Stored records
──────────

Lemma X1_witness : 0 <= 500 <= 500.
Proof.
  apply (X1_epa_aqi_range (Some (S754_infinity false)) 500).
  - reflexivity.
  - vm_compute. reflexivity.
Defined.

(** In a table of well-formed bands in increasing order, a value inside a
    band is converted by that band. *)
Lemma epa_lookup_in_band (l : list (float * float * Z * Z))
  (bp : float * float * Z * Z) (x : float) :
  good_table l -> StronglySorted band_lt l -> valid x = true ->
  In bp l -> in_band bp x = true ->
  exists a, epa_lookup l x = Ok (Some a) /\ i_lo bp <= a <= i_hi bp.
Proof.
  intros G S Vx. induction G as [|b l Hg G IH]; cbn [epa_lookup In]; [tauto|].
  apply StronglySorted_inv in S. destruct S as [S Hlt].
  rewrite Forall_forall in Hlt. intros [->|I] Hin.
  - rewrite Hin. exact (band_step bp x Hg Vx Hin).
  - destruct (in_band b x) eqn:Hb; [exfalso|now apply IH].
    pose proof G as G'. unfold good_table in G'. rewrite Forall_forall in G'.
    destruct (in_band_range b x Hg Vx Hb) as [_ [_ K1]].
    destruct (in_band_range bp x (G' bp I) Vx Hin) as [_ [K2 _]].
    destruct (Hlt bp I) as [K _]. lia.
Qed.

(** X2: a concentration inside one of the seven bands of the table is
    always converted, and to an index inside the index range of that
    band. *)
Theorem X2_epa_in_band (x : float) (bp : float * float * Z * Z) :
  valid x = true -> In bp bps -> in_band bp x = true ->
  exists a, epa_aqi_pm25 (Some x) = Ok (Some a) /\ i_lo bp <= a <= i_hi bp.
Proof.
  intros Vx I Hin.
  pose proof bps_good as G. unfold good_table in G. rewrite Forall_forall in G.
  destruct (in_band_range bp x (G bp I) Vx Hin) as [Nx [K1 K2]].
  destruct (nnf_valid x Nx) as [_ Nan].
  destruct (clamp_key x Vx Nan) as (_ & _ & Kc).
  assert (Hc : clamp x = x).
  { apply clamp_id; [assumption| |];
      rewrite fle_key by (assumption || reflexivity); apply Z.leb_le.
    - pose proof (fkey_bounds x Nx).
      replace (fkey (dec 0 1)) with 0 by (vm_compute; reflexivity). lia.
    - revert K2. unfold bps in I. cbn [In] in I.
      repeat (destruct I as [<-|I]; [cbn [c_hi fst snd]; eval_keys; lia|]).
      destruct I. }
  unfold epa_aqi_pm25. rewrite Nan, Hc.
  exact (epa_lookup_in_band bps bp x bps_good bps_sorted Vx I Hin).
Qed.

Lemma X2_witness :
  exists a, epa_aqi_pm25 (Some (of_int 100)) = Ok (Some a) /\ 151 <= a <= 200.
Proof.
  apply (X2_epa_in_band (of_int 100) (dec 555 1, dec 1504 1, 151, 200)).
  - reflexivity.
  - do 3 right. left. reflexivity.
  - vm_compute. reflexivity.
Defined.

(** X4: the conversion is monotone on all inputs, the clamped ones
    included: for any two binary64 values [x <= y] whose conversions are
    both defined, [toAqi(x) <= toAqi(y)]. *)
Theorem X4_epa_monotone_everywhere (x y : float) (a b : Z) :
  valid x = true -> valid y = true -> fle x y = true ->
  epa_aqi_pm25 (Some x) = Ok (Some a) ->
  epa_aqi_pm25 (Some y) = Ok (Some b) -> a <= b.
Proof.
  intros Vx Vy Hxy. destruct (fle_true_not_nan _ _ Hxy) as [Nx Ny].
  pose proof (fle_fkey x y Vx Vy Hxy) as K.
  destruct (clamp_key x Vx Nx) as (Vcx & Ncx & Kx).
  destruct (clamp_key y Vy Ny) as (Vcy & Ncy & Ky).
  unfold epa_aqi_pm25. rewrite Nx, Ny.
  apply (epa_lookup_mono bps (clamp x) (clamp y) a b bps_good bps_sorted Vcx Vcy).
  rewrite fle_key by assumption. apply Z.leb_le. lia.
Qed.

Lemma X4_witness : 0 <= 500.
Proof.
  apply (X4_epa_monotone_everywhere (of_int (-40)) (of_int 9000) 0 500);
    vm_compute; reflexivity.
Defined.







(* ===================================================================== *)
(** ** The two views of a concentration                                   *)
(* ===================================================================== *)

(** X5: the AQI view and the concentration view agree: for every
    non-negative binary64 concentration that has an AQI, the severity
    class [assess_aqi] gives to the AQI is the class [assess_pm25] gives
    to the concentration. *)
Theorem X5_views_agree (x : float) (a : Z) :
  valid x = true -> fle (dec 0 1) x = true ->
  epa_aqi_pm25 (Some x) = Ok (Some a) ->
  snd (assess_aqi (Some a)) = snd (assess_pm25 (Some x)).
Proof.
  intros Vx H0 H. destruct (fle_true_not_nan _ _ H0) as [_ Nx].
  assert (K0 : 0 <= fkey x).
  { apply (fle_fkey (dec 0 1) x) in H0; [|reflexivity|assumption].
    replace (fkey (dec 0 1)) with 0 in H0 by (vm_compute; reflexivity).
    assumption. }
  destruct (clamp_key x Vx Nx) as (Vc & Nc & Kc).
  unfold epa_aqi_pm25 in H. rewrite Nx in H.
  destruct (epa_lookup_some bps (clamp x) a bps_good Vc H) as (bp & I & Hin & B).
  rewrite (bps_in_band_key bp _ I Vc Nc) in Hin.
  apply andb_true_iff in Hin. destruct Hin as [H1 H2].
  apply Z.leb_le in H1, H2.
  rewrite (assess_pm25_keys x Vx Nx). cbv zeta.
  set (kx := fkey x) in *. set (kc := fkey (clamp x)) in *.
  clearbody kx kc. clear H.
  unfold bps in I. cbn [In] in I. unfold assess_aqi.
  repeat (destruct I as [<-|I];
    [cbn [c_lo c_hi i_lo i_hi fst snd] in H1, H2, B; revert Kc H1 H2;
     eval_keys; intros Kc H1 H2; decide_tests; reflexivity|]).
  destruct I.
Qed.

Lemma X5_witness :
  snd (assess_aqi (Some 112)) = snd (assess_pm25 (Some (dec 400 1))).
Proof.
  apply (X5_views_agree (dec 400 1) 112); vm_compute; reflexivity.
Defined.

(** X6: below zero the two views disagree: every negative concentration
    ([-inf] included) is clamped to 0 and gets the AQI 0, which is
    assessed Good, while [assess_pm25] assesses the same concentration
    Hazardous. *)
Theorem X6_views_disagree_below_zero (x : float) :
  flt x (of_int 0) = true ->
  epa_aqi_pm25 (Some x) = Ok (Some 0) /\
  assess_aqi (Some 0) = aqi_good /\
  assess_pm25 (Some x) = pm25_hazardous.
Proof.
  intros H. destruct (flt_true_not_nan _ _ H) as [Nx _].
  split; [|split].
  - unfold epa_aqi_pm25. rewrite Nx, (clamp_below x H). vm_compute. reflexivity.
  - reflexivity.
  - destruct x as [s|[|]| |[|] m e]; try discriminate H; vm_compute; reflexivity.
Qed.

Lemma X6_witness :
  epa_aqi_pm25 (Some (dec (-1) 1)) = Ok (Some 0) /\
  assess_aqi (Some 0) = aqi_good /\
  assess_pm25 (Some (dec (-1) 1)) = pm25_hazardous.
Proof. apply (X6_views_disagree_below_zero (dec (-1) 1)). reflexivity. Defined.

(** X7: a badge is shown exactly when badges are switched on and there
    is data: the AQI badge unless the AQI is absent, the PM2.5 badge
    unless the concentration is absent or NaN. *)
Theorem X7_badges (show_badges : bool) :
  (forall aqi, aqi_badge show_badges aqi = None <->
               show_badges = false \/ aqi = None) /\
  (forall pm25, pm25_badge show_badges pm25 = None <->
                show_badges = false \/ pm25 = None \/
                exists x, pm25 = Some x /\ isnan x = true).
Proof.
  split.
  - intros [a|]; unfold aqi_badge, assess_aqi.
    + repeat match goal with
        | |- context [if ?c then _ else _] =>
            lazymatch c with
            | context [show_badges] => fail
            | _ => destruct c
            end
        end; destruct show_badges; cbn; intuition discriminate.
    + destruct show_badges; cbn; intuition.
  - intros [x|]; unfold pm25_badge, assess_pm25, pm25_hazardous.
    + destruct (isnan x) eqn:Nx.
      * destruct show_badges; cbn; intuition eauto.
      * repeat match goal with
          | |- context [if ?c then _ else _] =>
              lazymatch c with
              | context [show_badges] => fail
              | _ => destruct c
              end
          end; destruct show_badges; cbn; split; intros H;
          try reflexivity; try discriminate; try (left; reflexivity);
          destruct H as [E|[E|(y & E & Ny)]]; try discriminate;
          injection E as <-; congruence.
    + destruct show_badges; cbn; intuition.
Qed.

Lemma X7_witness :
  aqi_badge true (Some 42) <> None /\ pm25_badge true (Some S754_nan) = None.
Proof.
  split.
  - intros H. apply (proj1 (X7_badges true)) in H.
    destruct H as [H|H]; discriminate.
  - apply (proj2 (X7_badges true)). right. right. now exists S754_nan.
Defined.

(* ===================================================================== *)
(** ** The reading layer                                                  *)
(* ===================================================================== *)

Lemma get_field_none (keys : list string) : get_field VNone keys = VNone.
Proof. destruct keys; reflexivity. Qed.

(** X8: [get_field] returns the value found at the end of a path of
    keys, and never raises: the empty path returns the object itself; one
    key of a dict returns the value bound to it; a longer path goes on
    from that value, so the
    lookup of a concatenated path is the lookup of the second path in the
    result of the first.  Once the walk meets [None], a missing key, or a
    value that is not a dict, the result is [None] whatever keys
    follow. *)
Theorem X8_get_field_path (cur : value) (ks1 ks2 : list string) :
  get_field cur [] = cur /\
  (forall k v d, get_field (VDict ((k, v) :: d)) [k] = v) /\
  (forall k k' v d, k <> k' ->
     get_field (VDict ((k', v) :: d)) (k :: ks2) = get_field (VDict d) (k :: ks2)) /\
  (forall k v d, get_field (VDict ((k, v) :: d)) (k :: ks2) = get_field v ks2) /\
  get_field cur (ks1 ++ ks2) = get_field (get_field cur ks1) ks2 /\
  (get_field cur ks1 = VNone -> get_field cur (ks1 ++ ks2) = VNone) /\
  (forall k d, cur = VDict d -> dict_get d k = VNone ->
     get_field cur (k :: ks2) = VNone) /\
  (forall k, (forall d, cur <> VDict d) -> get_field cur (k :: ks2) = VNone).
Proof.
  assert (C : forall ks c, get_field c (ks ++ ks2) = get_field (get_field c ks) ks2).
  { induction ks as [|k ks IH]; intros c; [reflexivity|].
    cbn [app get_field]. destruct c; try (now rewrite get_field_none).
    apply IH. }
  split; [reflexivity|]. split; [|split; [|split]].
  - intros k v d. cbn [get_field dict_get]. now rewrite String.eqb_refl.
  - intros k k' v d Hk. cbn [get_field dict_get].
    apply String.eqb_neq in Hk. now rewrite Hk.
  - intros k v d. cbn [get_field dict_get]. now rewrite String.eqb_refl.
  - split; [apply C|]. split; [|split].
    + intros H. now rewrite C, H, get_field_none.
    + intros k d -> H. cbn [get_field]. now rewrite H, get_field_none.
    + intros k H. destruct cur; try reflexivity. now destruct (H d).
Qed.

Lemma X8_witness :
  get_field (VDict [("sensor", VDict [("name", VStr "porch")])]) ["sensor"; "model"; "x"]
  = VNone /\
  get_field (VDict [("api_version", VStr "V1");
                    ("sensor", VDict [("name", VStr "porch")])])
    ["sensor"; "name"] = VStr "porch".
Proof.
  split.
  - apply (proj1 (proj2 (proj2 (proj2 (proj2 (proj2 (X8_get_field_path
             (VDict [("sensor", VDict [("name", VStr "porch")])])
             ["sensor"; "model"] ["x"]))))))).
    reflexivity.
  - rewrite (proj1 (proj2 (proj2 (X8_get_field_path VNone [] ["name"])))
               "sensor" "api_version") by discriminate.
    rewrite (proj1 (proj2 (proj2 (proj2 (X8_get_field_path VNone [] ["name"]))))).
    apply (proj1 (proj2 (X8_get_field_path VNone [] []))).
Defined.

──────────

*ASSIGNED TASK*
Wherever a line in the data above holds "assumption", copy that line.

*ANSWER BOX*
  { apply clamp_id; [assumption| |];
      rewrite fle_key by (assumption || reflexivity); apply Z.leb_le.
  rewrite fle_key by assumption. apply Z.leb_le. lia.
  { apply (fle_fkey (dec 0 1) x) in H0; [|reflexivity|assumption].
    assumption. }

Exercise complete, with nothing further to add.